──────── Supplied material

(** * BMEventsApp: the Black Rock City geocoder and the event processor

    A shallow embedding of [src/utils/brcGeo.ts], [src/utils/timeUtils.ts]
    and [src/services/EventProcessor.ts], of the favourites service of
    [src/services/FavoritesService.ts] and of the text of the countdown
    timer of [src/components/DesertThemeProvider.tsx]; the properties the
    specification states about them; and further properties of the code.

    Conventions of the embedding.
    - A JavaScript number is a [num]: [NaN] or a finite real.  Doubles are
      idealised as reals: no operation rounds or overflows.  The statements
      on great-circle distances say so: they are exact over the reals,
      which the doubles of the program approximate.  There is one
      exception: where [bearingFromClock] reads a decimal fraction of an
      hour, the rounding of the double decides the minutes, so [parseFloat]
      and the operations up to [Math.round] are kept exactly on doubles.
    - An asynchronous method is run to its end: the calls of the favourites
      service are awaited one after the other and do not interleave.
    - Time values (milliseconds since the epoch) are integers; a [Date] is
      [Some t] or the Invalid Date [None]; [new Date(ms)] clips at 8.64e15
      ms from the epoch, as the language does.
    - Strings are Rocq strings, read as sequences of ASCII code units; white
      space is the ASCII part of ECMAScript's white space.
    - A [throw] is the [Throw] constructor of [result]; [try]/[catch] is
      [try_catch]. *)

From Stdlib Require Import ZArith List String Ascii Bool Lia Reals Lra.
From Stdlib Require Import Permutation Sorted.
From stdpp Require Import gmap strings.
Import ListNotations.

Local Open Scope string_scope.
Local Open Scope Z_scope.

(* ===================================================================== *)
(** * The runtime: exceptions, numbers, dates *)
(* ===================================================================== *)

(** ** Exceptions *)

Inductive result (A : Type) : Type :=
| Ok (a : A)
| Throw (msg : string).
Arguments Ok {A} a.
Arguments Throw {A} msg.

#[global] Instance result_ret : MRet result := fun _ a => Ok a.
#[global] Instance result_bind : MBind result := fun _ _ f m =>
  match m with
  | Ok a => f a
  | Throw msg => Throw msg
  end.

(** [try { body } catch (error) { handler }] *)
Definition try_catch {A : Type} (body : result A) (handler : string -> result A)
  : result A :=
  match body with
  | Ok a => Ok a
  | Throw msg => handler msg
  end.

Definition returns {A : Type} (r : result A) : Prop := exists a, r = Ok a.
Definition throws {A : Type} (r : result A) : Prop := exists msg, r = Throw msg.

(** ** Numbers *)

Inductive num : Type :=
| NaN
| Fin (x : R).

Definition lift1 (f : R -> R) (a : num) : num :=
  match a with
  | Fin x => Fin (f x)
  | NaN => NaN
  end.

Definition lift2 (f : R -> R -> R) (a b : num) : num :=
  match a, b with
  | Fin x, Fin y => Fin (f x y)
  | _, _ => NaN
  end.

────────────────
──────── Supplied material

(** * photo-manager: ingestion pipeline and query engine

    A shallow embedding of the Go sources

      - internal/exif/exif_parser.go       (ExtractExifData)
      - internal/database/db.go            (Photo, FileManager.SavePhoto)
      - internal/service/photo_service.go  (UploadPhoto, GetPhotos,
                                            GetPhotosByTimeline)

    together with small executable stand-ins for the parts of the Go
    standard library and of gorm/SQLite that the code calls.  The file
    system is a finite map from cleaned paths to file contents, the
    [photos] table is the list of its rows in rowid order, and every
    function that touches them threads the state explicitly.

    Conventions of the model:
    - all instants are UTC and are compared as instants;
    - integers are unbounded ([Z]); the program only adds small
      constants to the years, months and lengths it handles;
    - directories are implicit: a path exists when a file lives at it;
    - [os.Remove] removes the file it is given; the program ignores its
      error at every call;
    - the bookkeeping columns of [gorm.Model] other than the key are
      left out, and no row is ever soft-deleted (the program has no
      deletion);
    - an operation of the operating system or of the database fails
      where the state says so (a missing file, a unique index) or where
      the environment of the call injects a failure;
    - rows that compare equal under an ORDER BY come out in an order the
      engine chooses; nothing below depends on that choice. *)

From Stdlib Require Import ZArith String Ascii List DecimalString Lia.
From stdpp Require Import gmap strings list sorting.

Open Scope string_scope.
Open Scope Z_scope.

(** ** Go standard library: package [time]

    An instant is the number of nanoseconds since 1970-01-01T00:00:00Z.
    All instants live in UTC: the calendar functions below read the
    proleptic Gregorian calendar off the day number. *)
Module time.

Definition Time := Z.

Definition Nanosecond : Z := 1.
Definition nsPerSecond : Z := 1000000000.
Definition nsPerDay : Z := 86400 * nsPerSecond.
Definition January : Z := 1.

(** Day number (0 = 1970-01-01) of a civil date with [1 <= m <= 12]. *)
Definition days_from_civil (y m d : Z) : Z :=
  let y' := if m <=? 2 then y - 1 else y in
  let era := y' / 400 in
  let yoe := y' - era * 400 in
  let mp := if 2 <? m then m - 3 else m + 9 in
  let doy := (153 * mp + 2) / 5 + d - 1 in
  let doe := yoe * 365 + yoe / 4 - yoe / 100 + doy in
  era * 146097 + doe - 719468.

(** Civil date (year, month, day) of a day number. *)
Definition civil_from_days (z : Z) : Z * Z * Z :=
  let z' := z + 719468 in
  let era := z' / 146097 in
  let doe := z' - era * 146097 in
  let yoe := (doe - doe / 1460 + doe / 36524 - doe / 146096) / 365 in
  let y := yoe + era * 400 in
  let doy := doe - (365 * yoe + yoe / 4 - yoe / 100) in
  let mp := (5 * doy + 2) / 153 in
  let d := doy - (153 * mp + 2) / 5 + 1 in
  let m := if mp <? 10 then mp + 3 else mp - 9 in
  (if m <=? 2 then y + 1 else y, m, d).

────────────────
──────── Supplied material

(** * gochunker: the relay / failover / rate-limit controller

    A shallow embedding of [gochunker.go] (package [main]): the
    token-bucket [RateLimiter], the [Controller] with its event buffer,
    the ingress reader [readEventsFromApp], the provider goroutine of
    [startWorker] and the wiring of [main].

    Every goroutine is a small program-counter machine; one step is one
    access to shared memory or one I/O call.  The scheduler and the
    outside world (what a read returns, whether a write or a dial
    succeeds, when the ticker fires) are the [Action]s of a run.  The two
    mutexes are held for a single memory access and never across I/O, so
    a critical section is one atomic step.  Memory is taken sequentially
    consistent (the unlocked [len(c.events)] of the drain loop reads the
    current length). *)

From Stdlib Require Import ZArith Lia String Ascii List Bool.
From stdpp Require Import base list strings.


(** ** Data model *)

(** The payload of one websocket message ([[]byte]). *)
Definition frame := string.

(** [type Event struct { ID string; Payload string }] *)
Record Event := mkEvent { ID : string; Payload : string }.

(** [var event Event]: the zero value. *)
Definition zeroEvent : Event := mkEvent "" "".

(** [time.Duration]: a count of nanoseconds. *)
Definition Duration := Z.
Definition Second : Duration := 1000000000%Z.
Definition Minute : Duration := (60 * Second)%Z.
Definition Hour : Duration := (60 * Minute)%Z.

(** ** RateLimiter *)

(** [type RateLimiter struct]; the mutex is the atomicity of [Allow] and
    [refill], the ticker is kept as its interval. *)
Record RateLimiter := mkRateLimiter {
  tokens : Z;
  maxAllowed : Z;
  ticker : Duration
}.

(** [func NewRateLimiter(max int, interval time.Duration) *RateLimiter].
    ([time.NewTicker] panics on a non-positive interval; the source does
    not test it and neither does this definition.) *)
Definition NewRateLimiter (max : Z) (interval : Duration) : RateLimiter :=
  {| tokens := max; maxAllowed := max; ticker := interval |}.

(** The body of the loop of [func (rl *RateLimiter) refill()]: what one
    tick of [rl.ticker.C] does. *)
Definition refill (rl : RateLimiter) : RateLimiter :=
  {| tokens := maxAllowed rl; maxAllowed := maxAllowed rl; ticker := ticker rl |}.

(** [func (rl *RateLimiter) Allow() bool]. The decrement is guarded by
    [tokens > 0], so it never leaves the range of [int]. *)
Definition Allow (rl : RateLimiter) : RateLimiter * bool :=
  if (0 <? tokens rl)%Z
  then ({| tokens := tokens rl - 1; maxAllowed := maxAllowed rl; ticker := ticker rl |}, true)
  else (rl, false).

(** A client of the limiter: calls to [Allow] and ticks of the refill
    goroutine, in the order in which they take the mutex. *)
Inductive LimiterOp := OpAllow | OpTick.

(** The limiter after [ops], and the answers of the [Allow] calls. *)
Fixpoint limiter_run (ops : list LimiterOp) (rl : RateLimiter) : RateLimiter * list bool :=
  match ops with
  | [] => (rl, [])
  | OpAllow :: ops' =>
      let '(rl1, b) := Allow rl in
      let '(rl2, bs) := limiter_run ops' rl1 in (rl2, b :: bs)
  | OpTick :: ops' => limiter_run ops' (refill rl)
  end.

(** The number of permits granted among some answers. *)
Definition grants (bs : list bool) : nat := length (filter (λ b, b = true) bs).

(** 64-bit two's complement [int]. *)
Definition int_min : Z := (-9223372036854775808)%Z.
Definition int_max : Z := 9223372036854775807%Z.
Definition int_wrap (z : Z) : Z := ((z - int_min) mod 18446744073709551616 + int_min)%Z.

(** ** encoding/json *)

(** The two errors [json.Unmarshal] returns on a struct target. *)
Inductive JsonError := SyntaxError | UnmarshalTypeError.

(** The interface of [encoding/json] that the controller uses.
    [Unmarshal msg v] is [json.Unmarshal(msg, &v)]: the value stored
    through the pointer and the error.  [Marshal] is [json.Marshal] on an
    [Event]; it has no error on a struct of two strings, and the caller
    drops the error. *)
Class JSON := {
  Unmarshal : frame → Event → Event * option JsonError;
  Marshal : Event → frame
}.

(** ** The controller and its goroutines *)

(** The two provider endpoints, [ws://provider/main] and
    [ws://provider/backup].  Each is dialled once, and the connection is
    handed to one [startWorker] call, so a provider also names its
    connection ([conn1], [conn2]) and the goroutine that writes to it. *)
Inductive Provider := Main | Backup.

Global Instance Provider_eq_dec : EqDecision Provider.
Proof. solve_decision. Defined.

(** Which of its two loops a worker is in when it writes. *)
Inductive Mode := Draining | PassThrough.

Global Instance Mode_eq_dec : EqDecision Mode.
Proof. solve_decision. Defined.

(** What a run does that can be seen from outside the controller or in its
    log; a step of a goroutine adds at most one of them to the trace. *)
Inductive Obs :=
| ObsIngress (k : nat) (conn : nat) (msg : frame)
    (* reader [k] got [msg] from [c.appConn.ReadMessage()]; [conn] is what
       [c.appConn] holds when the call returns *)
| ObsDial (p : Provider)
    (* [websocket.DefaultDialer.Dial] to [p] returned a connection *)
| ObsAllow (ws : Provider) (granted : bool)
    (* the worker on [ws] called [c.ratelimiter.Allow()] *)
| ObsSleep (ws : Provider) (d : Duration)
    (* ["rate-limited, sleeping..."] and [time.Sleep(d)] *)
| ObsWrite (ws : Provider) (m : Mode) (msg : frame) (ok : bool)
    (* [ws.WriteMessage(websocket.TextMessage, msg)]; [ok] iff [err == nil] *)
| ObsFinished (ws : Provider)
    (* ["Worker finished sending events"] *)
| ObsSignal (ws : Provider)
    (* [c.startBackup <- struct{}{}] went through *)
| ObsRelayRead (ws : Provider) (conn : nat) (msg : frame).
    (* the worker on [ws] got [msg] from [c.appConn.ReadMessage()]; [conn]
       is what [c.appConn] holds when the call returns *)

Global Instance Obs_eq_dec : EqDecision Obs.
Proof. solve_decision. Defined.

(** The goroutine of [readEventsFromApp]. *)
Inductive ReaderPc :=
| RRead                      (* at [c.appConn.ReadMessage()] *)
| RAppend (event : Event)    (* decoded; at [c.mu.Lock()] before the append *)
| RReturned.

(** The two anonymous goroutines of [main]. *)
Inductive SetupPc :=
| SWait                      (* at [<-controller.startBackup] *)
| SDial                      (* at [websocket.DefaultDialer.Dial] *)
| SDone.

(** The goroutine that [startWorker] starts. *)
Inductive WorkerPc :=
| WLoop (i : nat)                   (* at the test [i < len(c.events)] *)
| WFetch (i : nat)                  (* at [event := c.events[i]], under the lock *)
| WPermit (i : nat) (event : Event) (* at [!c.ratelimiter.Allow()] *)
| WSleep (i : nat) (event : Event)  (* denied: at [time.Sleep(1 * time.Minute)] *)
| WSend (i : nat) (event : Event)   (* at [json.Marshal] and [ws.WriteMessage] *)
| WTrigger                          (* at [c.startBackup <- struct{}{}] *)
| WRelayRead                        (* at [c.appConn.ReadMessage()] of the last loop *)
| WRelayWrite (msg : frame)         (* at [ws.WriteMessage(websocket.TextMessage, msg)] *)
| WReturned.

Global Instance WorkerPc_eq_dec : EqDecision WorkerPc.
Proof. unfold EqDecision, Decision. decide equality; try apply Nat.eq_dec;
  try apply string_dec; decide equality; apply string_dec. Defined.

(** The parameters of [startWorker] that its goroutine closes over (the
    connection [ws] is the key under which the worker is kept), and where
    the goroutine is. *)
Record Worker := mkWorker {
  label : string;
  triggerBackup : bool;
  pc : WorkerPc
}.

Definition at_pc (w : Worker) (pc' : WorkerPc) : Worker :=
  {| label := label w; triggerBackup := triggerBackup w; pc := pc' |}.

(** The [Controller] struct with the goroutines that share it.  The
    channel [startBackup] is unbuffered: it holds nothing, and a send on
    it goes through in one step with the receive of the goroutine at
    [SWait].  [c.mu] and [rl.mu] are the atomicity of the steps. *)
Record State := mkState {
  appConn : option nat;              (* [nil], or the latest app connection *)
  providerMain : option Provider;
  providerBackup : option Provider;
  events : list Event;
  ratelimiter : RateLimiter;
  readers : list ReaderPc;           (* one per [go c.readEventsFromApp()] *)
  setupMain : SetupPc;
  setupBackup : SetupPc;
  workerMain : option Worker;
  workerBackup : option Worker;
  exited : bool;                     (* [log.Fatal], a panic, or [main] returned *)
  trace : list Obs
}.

────────────────

- _Exercise description_: Whenever a line of the data holds the string "nothing", pick that line out.

- _Your solution_:
      engine chooses; nothing below depends on that choice. *)
    channel [startBackup] is unbuffered: it holds nothing, and a send on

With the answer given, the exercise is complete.